You may be asked how you draw the blood. It is the standard procedure you follow for ALL blood draws, EXCEPT that you use a NON-ALCOHOLIC antiseptic wipe (Benzalkolium) to cleanse the phlebotomy site. You ALWAYS follow the same procedure for every blood draw. The blood is drawn into grey top tubes provided by the San Diego Police Department. The tubes contain an anticoagulent (Potassium Oxylate) and a preservative (Sodium Fluoride). You check the tube for the presence of a loose, slightly pink powder before you use it. After you fill the tube with blood, you invert the tube 10 times to mix the blood with the anticoagulent/preservative. You will always mix any tube with an anticoagulent 10 times (you count the inversions). The important things to remember is that you always follow the same procedure, so even though you don’t remember this particular individual, you know that you drew the person following our standard procedure.

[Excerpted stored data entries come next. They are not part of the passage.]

(* ===== verification/Terminal.v ===== *)
(** * The terminal ([src/src/terminal.rs])

    The terminal subscribes to all events.  It keeps the last status of every
    unit, the last line of every category and the last log entries, and prints
    each event as it comes, or redraws the whole screen after a rescan. *)

From S2P Require Import Prelude Str Path Unit Foreign Config Events.

(** ** Ordered maps *)

(** A [BTreeMap] is the list of its entries in the order of the keys. *)
Class Ordered (K : Type) := {
  compare_keys : K -> K -> comparison;
  compare_keys_eq x y : compare_keys x y = Eq <-> x = y;
}.

(** [derive(PartialOrd, Ord)] orders the kinds as they are declared. *)
Definition kind_rank (k : UnitKind) : nat :=
  match k with
  | UnitKind.Interface => 0 | UnitKind.Jig => 1 | UnitKind.Logger => 2 | UnitKind.Scenario => 3
  | UnitKind.Test => 4 | UnitKind.Trigger => 5 | UnitKind.Internal => 6
  end.

#[export] Instance kind_ordered : Ordered UnitKind.
Proof.
  refine {| compare_keys x y := Nat.compare (kind_rank x) (kind_rank y) |}.
  intros x y. rewrite Nat.compare_eq_iff. split; [by destruct x, y|by intros ->].
Defined.

Lemma string_compare_eq x y : String.compare x y = Eq <-> x = y.
Proof.
  split; [apply String.compare_eq_iff|]. intros ->. pose proof (String.compare_antisym y y) as Hc.
  by destruct (String.compare y y).
Qed.

(** ... and names by their texts, then by their kinds. *)
#[export] Instance name_ordered : Ordered UnitName.
Proof.
  refine {| compare_keys x y :=
    match String.compare (un_id x) (un_id y) with
    | Eq => compare_keys (un_kind x) (un_kind y)
    | c => c
    end |}.
  intros [x kx] [y ky]. simpl un_id. simpl un_kind. pose proof (string_compare_eq x y) as Hxy.
  destruct (String.compare x y) eqn:Hc.
  - rewrite (compare_keys_eq kx ky). assert (x = y) as -> by by apply Hxy. split; [by intros ->|by intros [= ->]].
  - split; [done|]. intros [= Hx _]. by apply Hxy in Hx.
  - split; [done|]. intros [= Hx _]. by apply Hxy in Hx.
Defined.

Section btree.
Context {K V : Type} `{Ordered K}.

Fixpoint btree_insert (k : K) (v : V) (m : list (K * V)) : list (K * V) :=
  match m with
  | [] => [(k, v)]
  | (k', v') :: m' =>
    match compare_keys k k' with
    | Lt => (k, v) :: m
    | Eq => (k, v) :: m'
    | Gt => (k', v') :: btree_insert k v m'
    end
  end.

Fixpoint btree_get (k : K) (m : list (K * V)) : option V :=
  match m with
  | [] => None
  | (k', v) :: m => match compare_keys k k' with Eq => Some v | _ => btree_get k m end
  end.

Definition btree_contains (k : K) (m : list (K * V)) : bool := bool_decide (is_Some (btree_get k m)).

Lemma compare_keys_refl (k : K) : compare_keys k k = Eq.
Proof. by apply compare_keys_eq. Qed.

Lemma btree_get_insert k v m : btree_get k (btree_insert k v m) = Some v.
Proof.
  induction m as [|[k' v'] m IH]; simpl; [by rewrite compare_keys_refl|].
  destruct (compare_keys k k') eqn:Hc; simpl; [by rewrite compare_keys_refl..|]. by rewrite Hc.
Qed.

Lemma btree_get_insert_ne k k2 v m : k2 <> k -> btree_get k2 (btree_insert k v m) = btree_get k2 m.
Proof.
  intros Hne. assert (compare_keys k2 k <> Eq) as Hk by by rewrite compare_keys_eq.
  induction m as [|[k' v'] m IH]; simpl; [by destruct (compare_keys k2 k)|].
  destruct (compare_keys k k') eqn:Hc; simpl.
  - apply compare_keys_eq in Hc as ->. by destruct (compare_keys k2 k').
  - by destruct (compare_keys k2 k).
  - by rewrite IH.
Qed.

Lemma btree_insert_here k v m : (k, v) ∈ btree_insert k v m.
Proof. induction m as [|[k' v'] m IH]; simpl; [by left|]. destruct (compare_keys k k'); [by left..|by right]. Qed.

(** The entries that are there afterwards. *)
Lemma btree_insert_in k v m k2 v2 : (k2, v2) ∈ btree_insert k v m -> k2 = k \/ (k2, v2) ∈ m.
Proof.
  induction m as [|[k' v'] m IH]; simpl; [set_solver|].
  destruct (compare_keys k k'); rewrite !elem_of_cons; naive_solver.
Qed.
End btree.

(** ** The console *)

Inductive TermOp :=
  | ClearLastLines (n : nat)
  | WriteLine (text : string)
  | Flush
  | Println (text : string).

(** The [console] crate and the standard output: the styles and the results of
    the operations, which may differ from one operation to the next. *)
Class Console := {
  style_bold : string -> string;
  style_green : string -> string;
  style_yellow : string -> string;
  term_result : nat -> TermOp -> result ForeignError unit;
}.

Inductive TerminalOutputType := Fancy | Plain | NoOutput.

#[export] Instance TerminalOutputType_eq_dec : EqDecision TerminalOutputType.
Proof. solve_decision. Defined.

Definition MAX_LOG_HISTORY : nat := 25.

Record Terminal := mkTerminal {
  ti_category_status : list (UnitKind * string);
  ti_unit_status : gmap UnitKind (list (UnitName * UnitStatus));
  ti_logs : list LogEntry;
  ti_output_type : TerminalOutputType;
  ti_last_line_count : nat;
  ti_log_history : nat;
  ti_out : list TermOp;
}.

#[export] Instance eta_Terminal : Eta Terminal := mkEta _ (fun r =>
  mkTerminal (ti_category_status r) (ti_unit_status r) (ti_logs r) (ti_output_type r)
    (ti_last_line_count r) (ti_log_history r) (ti_out r)).

(** The state [start] makes; a terminal that is one is drawn on. *)
Definition terminal_new (output_type : option TerminalOutputType) (is_term : bool) : Terminal :=
  let output_type := match output_type with
                     | Some s => s
                     | None => if is_term then Fancy else Plain
                     end in
  mkTerminal [] ∅ [] output_type 0 MAX_LOG_HISTORY [].

(** What the keyboard thread broadcasts for one [read_line]; the text and its
    length are not looked at. *)
Definition keypress_event (line : result ForeignError string) : outcome UnitEvent :=
  match line with
  | Ok _ => Done (Event.ManagerRequest (mkCtrl (internal "terminal") (Ctrl.StartScenario None)))
  | Err e => Panic "Failed to read line"
  end.

Section terminal.
Context `{Console}.

Abbreviation TM := (M Terminal).

(** An operation of the terminal and its [expect]. *)
Definition term_op (op : TermOp) (msg : string) : TM unit :=
  n ← gets (fun t => length (ti_out t));
  modify (fun t => t <| ti_out ::= fun os => os ++ [op] |>);;
  match term_result n op with Ok _ => mret tt | Err e => panic msg end.

(** [println!] panics when the standard output can not be written. *)
Definition println (text : string) : TM unit := term_op (Println text) "failed printing to stdout".

Definition draw_event (event : UnitEvent) : TM unit :=
  match event with
  | Event.Status stat => println ("    " +:+ name_fmt (se_name stat) +:+ " -> " +:+ status_fmt (se_status stat))
  | Event.Category stat => println (kind_fmt (ce_kind stat) +:+ ": " +:+ ce_status stat)
  | Event.RescanRequest => println "Unit rescan requested"
  | Event.RescanStart => println "Started unit recsan..."
  | Event.RescanFinish => println "Finished rescanning units"
  | Event.Shutdown => println "Shutting down"
  | Event.Log log => println (log_fmt log)
  | Event.ManagerRequest _ => mret tt
  end.

(** The lines of the units of a category; the result is the line count. *)
Fixpoint write_units (units : list (UnitName * UnitStatus)) (line_count : nat) : TM nat :=
  match units with
  | [] => mret line_count
  | (unit_name, unit_event) :: units =>
    term_op (WriteLine ("    " +:+ style_green (name_fmt unit_name) +:+ ": "
                        +:+ style_yellow (status_fmt unit_event))) "Unable to write unit";;
    write_units units (line_count + 1)
  end.

Fixpoint write_categories (categories : list (UnitKind * string)) (line_count : nat) : TM nat :=
  match categories with
  | [] => mret line_count
  | (category_type, category_status) :: categories =>
    term_op (WriteLine (style_bold (kind_fmt category_type) +:+ ": " +:+ style_bold category_status))
      "Unable to write unit header";;
    bucket ← gets (fun t => ti_unit_status t !! category_type);
    units ← unwrap "Couldn't find any category bucket" bucket;
    line_count ← write_units units (line_count + 1);
    write_categories categories line_count
  end.

Fixpoint write_logs (logs : list LogEntry) (line_count : nat) : TM nat :=
  match logs with
  | [] => mret line_count
  | log_line :: logs =>
    term_op (WriteLine ("  " +:+ log_fmt log_line)) "Unable to write log";;
    write_logs logs (line_count + 1)
  end.

Definition redraw_screen (evt : UnitEvent) : TM unit :=
  if bool_decide (evt <> Event.RescanFinish) then mret tt else
  n ← gets ti_last_line_count;
  term_op (ClearLastLines n) "Unable to clear lines";;
  categories ← gets ti_category_status;
  line_count ← write_categories categories 0;
  logs ← gets ti_logs;
  line_count ← (if bool_decide (0 < length logs)
    then term_op (WriteLine "Logs: ") "Unable to write log";; mret (line_count + 1)
    else mret line_count);
  line_count ← write_logs logs line_count;
  term_op Flush "Couldn't redraw screen";;
  modify (fun t => t <| ti_last_line_count := line_count |>).

(** What [update_unit] remembers of an event. *)
Definition remember (event : UnitEvent) (t : Terminal) : Terminal :=
  match event with
  | Event.Category cat => t <| ti_category_status ::= btree_insert (ce_kind cat) (ce_status cat) |>
  | Event.Status stat =>
    let k := se_kind stat in
    let t := if btree_contains k (ti_category_status t) then t
             else t <| ti_category_status ::= btree_insert k "" |> in
    t <| ti_unit_status ::= fun m =>
           <[k := btree_insert (se_name stat) (se_status stat) (default [] (m !! k))]> m |>
  | Event.Log log =>
    t <| ti_logs ::= fun logs =>
           let logs := logs ++ [log] in
           if bool_decide (ti_log_history t < length logs) then delete 0 logs else logs |>
  | _ => t
  end.

Definition update_unit (event : UnitEvent) : TM unit :=
  modify (remember event);;
  output ← gets ti_output_type;
  match output with
  | Plain => draw_event event
  | Fancy => redraw_screen event
  | NoOutput => mret tt
  end.

Definition update_units (events : list UnitEvent) : TM unit := forM events update_unit.

(** ** What the screen shows *)

(** The lines of a screen. *)
Definition unit_line (u : UnitName * UnitStatus) : string :=
  "    " +:+ style_green (name_fmt u.1) +:+ ": " +:+ style_yellow (status_fmt u.2).
Definition category_lines (t : Terminal) (c : UnitKind * string) : list string :=
  (style_bold (kind_fmt c.1) +:+ ": " +:+ style_bold c.2)
  :: (unit_line <$> default [] (ti_unit_status t !! c.1)).
Definition log_header (logs : list LogEntry) : list string :=
  match logs with [] => [] | _ => ["Logs: "] end.
Definition log_line (l : LogEntry) : string := "  " +:+ log_fmt l.
Definition screen (t : Terminal) : list string :=
  (ti_category_status t ≫= category_lines t) ++ log_header (ti_logs t) ++ (log_line <$> ti_logs t).

#[local] Arguments category_lines : simpl never.

(** Every category has a bucket of units. *)
Definition buckets (t : Terminal) : Prop :=
  forall k s, (k, s) ∈ ti_category_status t -> is_Some (ti_unit_status t !! k).

Section works.
Context (console_works : forall n op, term_result n op = Ok tt).

(** Writing is adding to what was written. *)
Definition wrote (ops : list TermOp) (t : Terminal) : Terminal := t <| ti_out ::= fun os => os ++ ops |>.

Lemma wrote_wrote ops1 ops2 t : wrote ops2 (wrote ops1 t) = wrote (ops1 ++ ops2) t.
Proof. unfold wrote. simpl. by rewrite app_assoc. Qed.

Lemma wrote_nil t : wrote [] t = t.
Proof. unfold wrote. destruct t. simpl. by rewrite app_nil_r. Qed.

Lemma term_op_run op msg t : term_op op msg t = Done (tt, wrote [op] t).
Proof. unfold term_op, gets, modify, mbind, M_bind. by rewrite console_works. Qed.

Lemma write_units_run units n t :
  write_units units n t = Done (n + length units, wrote (WriteLine <$> (unit_line <$> units)) t).
Proof.
  revert n t. induction units as [|[u s] units IH]; intros n t; simpl.
  - by rewrite wrote_nil, Nat.add_0_r.
  - rewrite (bind_step _ _ _ _ _ (term_op_run _ _ _)), IH, wrote_wrote. do 2 f_equal. lia.
Qed.

Lemma write_categories_run categories n t0 t : ti_unit_status t = ti_unit_status t0 ->
  (forall k s, (k, s) ∈ categories -> is_Some (ti_unit_status t !! k)) ->
  write_categories categories n t =
    Done (n + length (categories ≫= category_lines t0), wrote (WriteLine <$> (categories ≫= category_lines t0)) t).
Proof.
  intros Hsame. revert n t Hsame. induction categories as [|[k s] categories IH]; intros n t Hsame Hb.
  { simpl. by rewrite wrote_nil, Nat.add_0_r. }
  cbn [write_categories]. rewrite bind_cons.
  rewrite (bind_step _ _ _ _ _ (term_op_run _ _ _)), gets_step.
  change (ti_unit_status (wrote _ t)) with (ti_unit_status t).
  destruct (Hb k s) as [units Hu]; [by left|]. rewrite Hu.
  rewrite (bind_step _ _ _ units _ eq_refl), (bind_step _ _ _ _ _ (write_units_run _ _ _)), IH; [|done|].
  - rewrite !wrote_wrote.
    assert (category_lines t0 (k, s) = (style_bold (kind_fmt k) +:+ ": " +:+ style_bold s) :: (unit_line <$> units))
      as -> by (unfold category_lines; simpl; by rewrite <- Hsame, Hu).
    rewrite length_app, fmap_app. simpl. rewrite length_fmap. do 2 f_equal. lia.
  - intros k' s' Hin. apply (Hb k' s'). by right.
Qed.

Lemma write_logs_run logs n t :
  write_logs logs n t = Done (n + length logs, wrote (WriteLine <$> (log_line <$> logs)) t).
Proof.
  revert n t. induction logs as [|l logs IH]; intros n t; simpl.
  - by rewrite wrote_nil, Nat.add_0_r.
  - rewrite (bind_step _ _ _ _ _ (term_op_run _ _ _)), IH, wrote_wrote. do 2 f_equal. lia.
Qed.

The suspect is identified by the police officer and, when possible, you check the ID or ask the suspect their name. The police officer completes the label with the suspect’s name, DOB, etc. You put your name, date, draw time, and place on the label and place the label on the grey top tube. You then place the grey top tube in the plastic chain-of-custody tube, put the cap on it, and seal it with the sealing tape provided by the SDPD. You then hand it to the officer and he takes charge of it.
These instructions on what to say in trial are given to law enforcement witnesses testifying under oath. The witnesses are told to “testify” as instructed — not as to what they actually did and what they know to be true in a specific case.
(Thanks to San Diego attorney Cole Casey. A fellow attorney in a recent DUI trial asked a phlebotomist outside the courtroom what he was reading just before going in to testify; surprisingly, the witness showed him — and the attorney shared the document with Mr. Casey.)